Even if income taxes are deducted and taxes deducted at source (TDS) are paid on your interest income, you may still find that some taxes are due. TDS is usually deducted at 10% if you provide your permanent account number (PAN). And if you have a higher tax rate slab, then the TDS has been deducted at a lower rate. So, you must pay the remaining tax after calculating it. After paying the tax due, whether online or offline, it is reflected. Therefore, you should verify all your investments and withdrawals and TDS details before submitting your returns so that none of the tax fees is missed.

REPORT ALL YOUR INCOME

Being a salaried individual, your primary source of income is your salary. You might assume that you only need to report income from salary.

Though, you may be earning interest income from your savings bank account. Regularly, you will receive a statement of your interest income from the bank. Though the amount is low, you still need to report the income, even if you do not have to pay a tax. You may also have another source of income in the form of maturity of your FD, recurring deposit or any cash or bonus gift you have received in the financial year. Even if your income is tax-free, you must report it in your ITR to avoid miscalculation.

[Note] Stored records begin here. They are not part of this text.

(** The company's confirmation, with the final fare. *)
Definition confirm_delivery (userId : uuid) (fareInput : option TripFareInput) (r : CargoRequest) : TM CargoRequest :=
  cf ← config;
  fare ← (if cf_fares cf then f ← read_fare fareInput; mret (Some f) else mret None);
  match fare with
  | Some f => recordDelivered r f userId ≫= fun _ => mret tt
  | None => mret tt
  end ;;
  let reported := match rq_deliveryReportedAt r with Some _ => true | None => false end in
  now ← now_;
  let r := r <| rq_status := Delivered |> <| rq_deliveredAt := Some now |> in
  r ← (if cf_brokerAccess cf && match rq_forDriver r with Some _ => true | None => false end
       then settleBroker r fare else mret r);
  full ← save r;
  broker ← is_broker_card (rq_driverUserId full);
  let key := if reported then "notify.deliveryConfirmed" else "notify.deliveredByCompany" in
  notify (rq_driverUserId full) key full (Some userId) fare [] (Some (broker_page broker)) ;;
  changed full None (Some key) ;;
  mret full.

Definition deliver (userId requestId : uuid) (fareInput : option TripFareInput) : TM CargoRequest :=
  r ← owned requestId (fun r => (rq_driverUserId r =? userId) || (rq_companyUserId r =? userId))%N;
  ensure (eqb (rq_status r) Accepted) (conflict "notActive") ;;
  if (userId =? rq_driverUserId r)%N then report_delivery userId r
  else confirm_delivery userId fareInput r.

(** [cancelTrip] *)
Definition trip_off (now : time) (r : CargoRequest) : CargoRequest :=
  r <| rq_status := TripCancelled |> <| rq_deliveryReportedAt := None |> <| rq_decidedAt := Some now |>.

Definition waiting_again (r : CargoRequest) : CargoRequest :=
  r <| rq_status := Pending |> <| rq_decidedAt := None |>.

Definition wait_again (other : CargoRequest) : TM unit :=
  saved ← save (waiting_again other);
  changed saved None (Some "notify.requestWaitingAgain").

Definition cancelTrip (companyUserId requestId : uuid) : TM CargoRequest :=
  r ← owned requestId (fun r => rq_companyUserId r =? companyUserId)%N;
  ensure (eqb (rq_status r) Accepted) (conflict "notActive") ;;
  let startedAt := rq_decidedAt r in
  now ← now_;
  full ← save (trip_off now r);
  match startedAt with
  | Some since =>
      others ← findTakenOver (rq_listingId full) (rq_id full) since;
      for_each others wait_again
  | None => mret tt
  end ;;
  setStatus companyUserId (rq_listingId full) ListingOpen ;;
  broker ← is_broker_card (rq_driverUserId full);
  notify (rq_driverUserId full) "notify.tripCancelled" full (Some companyUserId) None
    [ActDriverRequests] (Some (broker_page broker)) ;;
  changed full None (Some "notify.tripCancelled") ;;
  mret full.

Definition rejectDeliveryReport (companyUserId requestId : uuid) : TM CargoRequest :=
  r ← owned requestId (fun r => rq_companyUserId r =? companyUserId)%N;
  ensure (eqb (rq_status r) Accepted) (conflict "notActive") ;;
  ensure (match rq_deliveryReportedAt r with Some _ => true | None => false end) (conflict "notReported") ;;
  full ← save (r <| rq_deliveryReportedAt := None |>);
  broker ← is_broker_card (rq_driverUserId full);
  notify (rq_driverUserId full) "notify.deliveryRejected" full (Some companyUserId) None
    [if (broker : bool) then ActDriverRequests else ActActiveTrip]
    (if (broker : bool) then Some "/account/broker?tab=requests" else None) ;;
  changed full None (Some "notify.deliveryRejected") ;;
  mret full.

(** [remindDeliveries] *)
Definition remind (now : time) (r : CargoRequest) : TM unit :=
  full ← save (r <| rq_deliveryRemindedAt := Some now |>);
  let reported := match rq_deliveryReportedAt full with Some _ => true | None => false end in
  let key := if reported then "notify.confirmReminder" else "notify.deliveryReminder" in
  changed full (Some key) None ;;
  notify (rq_companyUserId full) key full (Some (rq_driverUserId full)) None
    [ActDeliver (rq_id full); ActCompanyTrips] None.

Definition remindDeliveries (days : Z) (now : time) : TM nat :=
  due ← findTripsDueDeliveryReminder (now - days * DAY_MS);
  for_each due (remind now) ;;
  mret (length due).

(** [fareForm]'s guards: an answered request is said before the form, not after it. *)
Definition fareForm_guards (companyUserId requestId : uuid) (stage : TripFareStage) : TM CargoRequest :=
  r ← owned requestId (fun r => rq_companyUserId r =? companyUserId)%N;
  cf ← config;
  ensure (cf_fares cf) (conflict "notActive") ;;
  ensure (negb (eqb stage StageAgreed && negb (eqb (rq_status r) Pending))) (conflict "notPending") ;;
  ensure (negb (eqb stage StageDelivered && negb (eqb (rq_status r) Accepted))) (conflict "notActive") ;;
  mret r.
Lemma completeAssignment_run al b R (HR : closed al b R) s r :
  (b = true -> forall q, rq_id q <> rq_id r -> rq_companyUserId q = rq_companyUserId r -> rq_listingId q = rq_listingId r ->
     rq_status q = Pending -> al q Rejected) ->
  R s -> listing_ok s r ->
  exists s1, completeAssignment r s = (Ok tt, s1) /\ R s1 /\ same_svc s s1 /\
    (exists l1, ts_listings s1 !! rq_listingId r = Some l1 /\ li_status l1 = ListingTaken) /\
    (forall j, j <> rq_listingId r -> ts_listings s1 !! j = ts_listings s !! j) /\
    (forall j, ts_requests s1 !! j = after_assignment s r <$> ts_requests s !! j).
Proof.
  intros Hal HRs (l & Hl & Hp). pose proof (cl_rows _ _ _ HR s HRs) as Hs.
  unfold completeAssignment. rewrite run_bind, (setStatus_run s _ _ _ l Hl Hp) by done.
  set (s' := if eqb (li_status l) ListingTaken then s else _).
  destruct (setStatus_effect s (rq_companyUserId r) _ ListingTaken l s' Hl eq_refl)
    as (Hsvc & Hreq & (l1 & Hl1 & Hst & _ & Hpub) & Hoth & Hrows).
  specialize (Hrows Hp Hs).
  pose proof (cl_listings _ _ _ HR s s' HRs Hrows Hreq (setStatus_publishers _ _ _ _ _ Hl Hl1 Hpub Hoth)) as HRs'.
  rewrite run_bind. unfold findOtherPending, gets. cbn beta iota.
  pose proof (find_rows_current s' (other_pending (rq_listingId r) (rq_id r)) Hrows) as Hcur.
  destruct (for_each_rows al b R HR (turned_down (ts_now s')) turn_down
              (find_rows (other_pending (rq_listingId r) (rq_id r)) (ts_requests s')) s' (turned_down_map _))
    as (s1 & -> & Hok & Henv & Hin & Hout); [|done|done| |].
  { intros Hb q (Hq & i & Hi)%elem_of_find_rows. constructor; try done.
    unfold other_pending in Hq. apply andb_split in Hq as [[El%N.eqb_eq Hq%eqb_eq]%andb_split Hne%negb_true_iff].
    apply Hal; [done | by apply N.eqb_neq in Hne | | done | done].
    rewrite Hreq in Hi. destruct (ok_company s Hs i q Hi) as (l0 & Hl0 & Hp0). rewrite El, Hl in Hl0. injection Hl0 as <-. congruence. }
  { intros s2 q E Hc. destruct (turn_down_run s2 q) as (xs & Hx); [by rewrite E|].
    exists xs. by rewrite Hx, E. }
  assert (Hnow : ts_now s' = ts_now s) by apply Hsvc.
  exists s1. split; [done|]. split; [done|]. split; [by etransitivity; [|apply same_env_svc]|].
  destruct Henv as (_ & _ & Elist & _). rewrite Elist. split; [by exists l1|]. split; [done|].
  assert (Hnone : forall j, (forall q, ts_requests s !! j = Some q -> other_pending (rq_listingId r) (rq_id r) q = false) ->
            j ∉ rq_id <$> find_rows (other_pending (rq_listingId r) (rq_id r)) (ts_requests s')).
  { intros j Hj (p & Hpid & (Hpp & k & Hk)%elem_of_find_rows)%list_elem_of_fmap.
    rewrite Hreq in Hk. pose proof (ok_ids s Hs k p Hk). subst k. subst j.
    rewrite (Hj p Hk) in Hpp. done. }
  intros j. unfold after_assignment. destruct (ts_requests s !! j) as [q|] eqn:Eq.
  - pose proof (ok_ids s Hs j q Eq) as Hid. subst j. simpl.
    destruct (other_pending (rq_listingId r) (rq_id r) q) eqn:Ep.
    + rewrite Hin by (apply elem_of_find_rows; rewrite Hreq; eauto). rewrite Hnow. f_equal.
      by apply written_stable; rewrite ?Hreq.
    + rewrite Hout, Hreq; [done|]. apply Hnone. intros p Hp2. by simplify_eq.
  - rewrite Hout, Hreq; [done|]. apply Hnone. intros p Hp2. congruence.
Qed.
(* ===== verification/SubscriptionPolicyFacts.v ===== *)
(** * The subscription policy: what is accepted, and when everyone sees it

    The tiers a stored value gives, the round trip of a policy through the row and the
    Redis entry, and how long an instance may still go by an older policy. *)

From Stdlib Require Import Sorted.
From S2P Require Import Prelude JsNumber JsString Json Effects SubscriptionPolicy.

(** ** Tiers *)

Definition tier_ok (r : DriverReward) : Prop :=
  0 < minTomans r <= max_safe_integer /\ 0 < freeDays r <= max_safe_integer.

(** Whole positive tiers, one per amount, smallest first *)
Definition tiers_ok (l : list DriverReward) : Prop :=
  Forall tier_ok l /\ StronglySorted (fun a b => minTomans a < minTomans b) l.

Lemma safe_integer_Some x z : safe_integer x = Some z -> Z.abs z <= max_safe_integer.
Proof.
  unfold safe_integer. destruct (num_to_Z x) as [w|]; [|done].
  destruct (Z.leb_spec (Z.abs w) max_safe_integer); [|done]. by intros [= <-].
Qed.

Lemma safe_integer_of_Z z : Z.abs z <= max_safe_integer -> safe_integer (num_of_Z z) = Some z.
Proof.
  intros Hz. unfold safe_integer. rewrite num_to_Z_of_Z by done. by rewrite (proj2 (Z.leb_le _ _) Hz).
Qed.

Lemma read_tier_ok item r : read_tier item = Some r -> tier_ok r.
Proof.
  unfold read_tier. destruct (safe_integer (number_of_field (member "minTomans" item))) as [a|] eqn:Ea; [|done].
  destruct (safe_integer (number_of_field (member "freeDays" item))) as [d|] eqn:Ed; [|done]. simpl.
  apply safe_integer_Some in Ea, Ed.
  destruct (Z.ltb_spec 0 a), (Z.ltb_spec 0 d); try done. intros [= <-]. unfold tier_ok. simpl. lia.
Qed.
Definition exec_payment (op : payment_op) (y : payment_system) : payment_system :=
  match op with
  | CreateOrder params => on_state (createOrder params) y
  | SubmitReceipt params => on_state (submitReceipt params) y
  | ProcessReceipt receiptId => on_state (processReceipt receiptId) y
  | Sweep => on_state sweep y
  | StartReading receiptId =>
      match start_reading receiptId (sy_state y) with
      | (Ok (Some p), s) => mkSystem s (sy_reading y ++ [p])
      | (_, s) => mkSystem s (sy_reading y)
      end
  | FinishReading k answer =>
      match sy_reading y !! k with
      | Some p => mkSystem (final (finish_reading p answer) (sy_state y)) (delete k (sy_reading y))
      | None => y
      end
  | Approve orderId receiptId adminUserId => on_state (approveOrder orderId receiptId adminUserId) y
  | Reject orderId receiptId adminUserId reason => on_state (rejectReceipt orderId receiptId adminUserId reason) y
  | GrantRewards userId => on_state (s ← now; grantEarned userId s) y
  | Tick d => on_state (modify (fun s => s <| su_now := su_now s + Z.of_N d |>)) y
  end.

Definition run_payments (ops : list payment_op) (y : payment_system) : payment_system :=
  foldl (fun y op => exec_payment op y) y ops.
Lemma grant_tiers_given u t l s :
  exists g, result (grant_tiers u t l) s = Ok g /\
    (forall reason, given s u reason = true -> given (final (grant_tiers u t l) s) u reason = true) /\
    (forall tier, tier ∈ l -> given (final (grant_tiers u t l) s) u (reward_reason tier) = true) /\
    let s1 := final (grant_tiers u t l) s in
    su_policy s1 = su_policy s /\ su_now s1 = su_now s /\ su_subscriptions s1 = su_subscriptions s /\
    su_orders s1 = su_orders s /\ su_roles s1 = su_roles s /\ su_userRoles s1 = su_userRoles s.
Proof.
  revert s. induction l as [|tier l IH]; intros s.
  { exists []. split; [done|]. split; [done|]. split; [intros ? ?; set_solver | done]. }
  cbn [grant_tiers]. destruct (grant_tier_final u t tier s) as (s1 & E1 & Hg & Hk & (g & Er) & E2 & E3 & E4 & E5 & E6 & E7).
  unfold result, final in *. rewrite run_bind. destruct (grant_tier u t tier s) as [r s1'] eqn:E. cbn in E1, Er. subst s1' r.
  destruct (IH s1) as (gs & Hr & Hk1 & Hin & F2 & F3 & F4 & F5 & F6 & F7). rewrite run_bind.
  destruct (grant_tiers u t l s1) as [r2 s2]. cbn in Hr, Hk1, Hin, F2, F3, F4, F5, F6, F7. subst r2.
  rewrite run_ret. eexists. split; [done|]. cbn [snd]. split; [by eauto|]. split.
  - intros x [->|Hx]%elem_of_cons; [by apply Hk1 | by apply Hin].
  - cbv zeta. repeat split; congruence.
Qed.

Lemma grant_tiers_nothing u t l s :
  (forall tier, tier ∈ l -> given s u (reward_reason tier) = true) -> grant_tiers u t l s = (Ok [], s).
Proof.
  induction l as [|tier l IH]; intros Hl; [done|]. cbn [grant_tiers].
  rewrite run_bind, grant_tier_run, Hl by set_solver. rewrite run_bind, IH by (intros; apply Hl; set_solver). done.
Qed.

Definition earned (p : SubscriptionPolicy) (s : sub_state) (u : uuid) : list DriverReward :=
  List.filter (reached (num_of_ratio false (paid_tenths s u) 10)) (driverRewards p).

Lemma grantEarned_run p s s1 u t :
  policy (getPolicy THIS_INSTANCE) s = (Ok p, s1) ->
  grantEarned u t s
  = if bool_decide (driverRewards p = []) || negb (has_role s1 u "DRIVER") then (Ok [], s1)
    else grant_tiers u t (earned p s1 u) s1.
Proof.
  intros E. unfold grantEarned. rewrite run_bind, (driver_rewards_run p s s1 E), run_bind. unfold get.
  destruct (_ || _); [done|]. by rewrite run_bind.
Qed.

(** Everything earned is there afterwards, and a second time there is nothing to give. *)
Lemma grantEarned_all s u t :
  exists p g s1, result (policy (getPolicy THIS_INSTANCE)) s = Ok p /\ grantEarned u t s = (Ok g, s1) /\
    (has_role s u "DRIVER" = true -> forall tier, tier ∈ driverRewards p ->
       reached (num_of_ratio false (paid_tenths s u) 10) tier = true -> given s1 u (reward_reason tier) = true) /\
    forall t2, grantEarned u t2 s1 = (Ok [], s1).
Proof.
  destruct (policy_settles s) as (p & s0 & E & E0 & Hset). exists p. unfold result at 1. rewrite E.
  assert (Erole : has_role s0 u "DRIVER" = has_role s u "DRIVER") by (by rewrite E0).
  assert (Epaid : paid_tenths s0 u = paid_tenths s u) by (by rewrite E0).
  rewrite (grantEarned_run p s s0 u t E).
  destruct (_ || _) eqn:Ed.
  { exists [], s0. split; [done|]. split; [done|]. split.
    - intros Hd tier Hin. apply orb_true_iff in Ed as [Ed%bool_decide_eq_true|Ed].
      + rewrite Ed in Hin. set_solver.
      + by rewrite Erole, Hd in Ed.
    - intros t2. rewrite (grantEarned_run p s0 s0 u t2 Hset). by rewrite Ed. }
  destruct (grant_tiers_given u t (earned p s0 u) s0) as (g & Hr & _ & Hin & E1 & E2 & E3 & E4 & E5 & E6).
  unfold result, final in *. destruct (grant_tiers u t (earned p s0 u) s0) as [r s1] eqn:Eg.
  cbn in *. subst r. exists g, s1. split; [done|]. split; [done|]. split.
  - intros _ tier Ht Hr. apply Hin. unfold earned. rewrite Epaid. apply list_elem_of_In, filter_In.
    split; [by apply list_elem_of_In | done].
  - intros t2. pose proof (policy_settled_ext p s0 s1 E1 E2 Hset) as Hset1.
    rewrite (grantEarned_run p s1 s1 u t2 Hset1). unfold has_role, roles_of, earned, paid_tenths in *.
    rewrite E5, E6, E3, E4, Ed. by apply grant_tiers_nothing.
Qed.
End Policy.
(* ===== verification/CompanyFeatures.v ===== *)
(** * The menus of a company

    [src/services/company/companyFeature.service.ts] with its entities and
    [src/domain/enums/companyFeature.ts]: a transport company buys menus one by one or
    in a tier, an admin approves the receipt, and each menu is open for the days
    bought; which menus are locked is one answer for every channel. *)

From S2P Require Import Prelude JsNumber JsString Json Effects Enums.

(** ** Menus and tiers *)

Inductive CompanyFeature :=
| Suggestions | CreateLoad | PublishedLoads | DriverRequests | Trips | Drivers | Channels | Agent | Factories.

Inductive CompanyTier := Bronze | Silver | Gold.

#[export] Instance CompanyFeature_eq_dec : EqDecision CompanyFeature.
Proof. solve_decision. Defined.
#[export] Instance CompanyTier_eq_dec : EqDecision CompanyTier.
Proof. solve_decision. Defined.

(** [Object.values(CompanyFeature)] *)
Definition ALL_FEATURES : list CompanyFeature :=
  [Suggestions; CreateLoad; PublishedLoads; DriverRequests; Trips; Drivers; Channels; Agent; Factories].

Definition COMPANY_FEATURE_TITLES (f : CompanyFeature) : text :=
  js match f with
     | Suggestions => "پیشنهادها" | CreateLoad => "ثبت بار" | PublishedLoads => "بارهای منتشرشده"
     | DriverRequests => "درخواست‌ها" | Trips => "سفرها" | Drivers => "رانندگان" | Channels => "کانال‌ها"
     | Agent => "دستیار هوشمند" | Factories => "کارخانه‌ها"
     end%string.

Definition COMPANY_TIERS : list CompanyTier := [Bronze; Silver; Gold].

Definition COMPANY_TIER_TITLES (t : CompanyTier) : text :=
  js match t with Bronze => "برنزی" | Silver => "نقره‌ای" | Gold => "طلایی" end%string.

Definition TIER_MONTHS : list Z := [1; 3; 6; 12].

(** [undefined] for months that are not sold *)
Definition TIER_MONTH_DAYS (months : Z) : option Z :=
  if months =? 1 then Some 30 else if months =? 3 then Some 90
  else if months =? 6 then Some 180 else if months =? 12 then Some 365 else None.

Definition tierPeriodTitle (days : Z) : text :=
  match List.find (fun m => bool_decide (TIER_MONTH_DAYS m = Some days)) TIER_MONTHS with
  | Some m => if m =? 12 then js "۱ ساله" else fa_locale (Z.to_N m) ++ js " ماهه"
  | None => fa_locale (Z.to_N days) ++ js " روزه"
  end.

(** ** Rows *)

Record CompanyFeaturePlan := mkFeaturePlan {
  fp_id : uuid;
  fp_feature : CompanyFeature;
  fp_title : text;
  fp_durationDays : Z;
  fp_price : Z;
  fp_currency : string;
  fp_recordStatus : RecordStatus;
  fp_sortOrder : Z;
  fp_createdAt : time;
}.

Record TierOption := mkOption { to_months : Z; to_price : Z }.

Record CompanyTierPlan := mkTierPlan {
  tp_tier : CompanyTier;
  tp_features : list CompanyFeature;
  tp_options : list TierOption;
  tp_currency : string;
  tp_recordStatus : RecordStatus;
}.

Record CompanyFeatureOrder := mkFeatureOrder {
  fo_id : uuid;
  fo_userId : uuid;
  fo_planId : option uuid;
  fo_feature : option CompanyFeature;
  fo_tier : option CompanyTier;
  fo_features : option (list CompanyFeature);
  fo_durationDays : Z;
  fo_amount : Z;
  fo_currency : string;
  fo_status : SubscriptionOrderStatus;
  fo_receiptPath : text;
  fo_rejectionReason : option text;
  fo_reviewedBy : option uuid;
  fo_reviewedAt : option time;
  fo_createdAt : time;
}.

MENTION ALL YOUR INVESTMENTS

If you have invested in financial instruments and had a loss, you should mention this as well when submitting your returns. This is to compensate and carry out your capital loss. In case you do not mention it, it will not be adjusted and will end up paying more taxes than needed. Besides, in case you have made investments that are eligible for the tax deduction, you must mention it when submitting your returns to avoid miscalculations.

By reporting your income correctly, your tax outflow is unlikely to be incorrect. You need to collect all the details from the source of income. If you are not sure how to declare all your income for taxation, you can take help from a chartered accountant or a financial advisor. You can also use online portals to complete the details.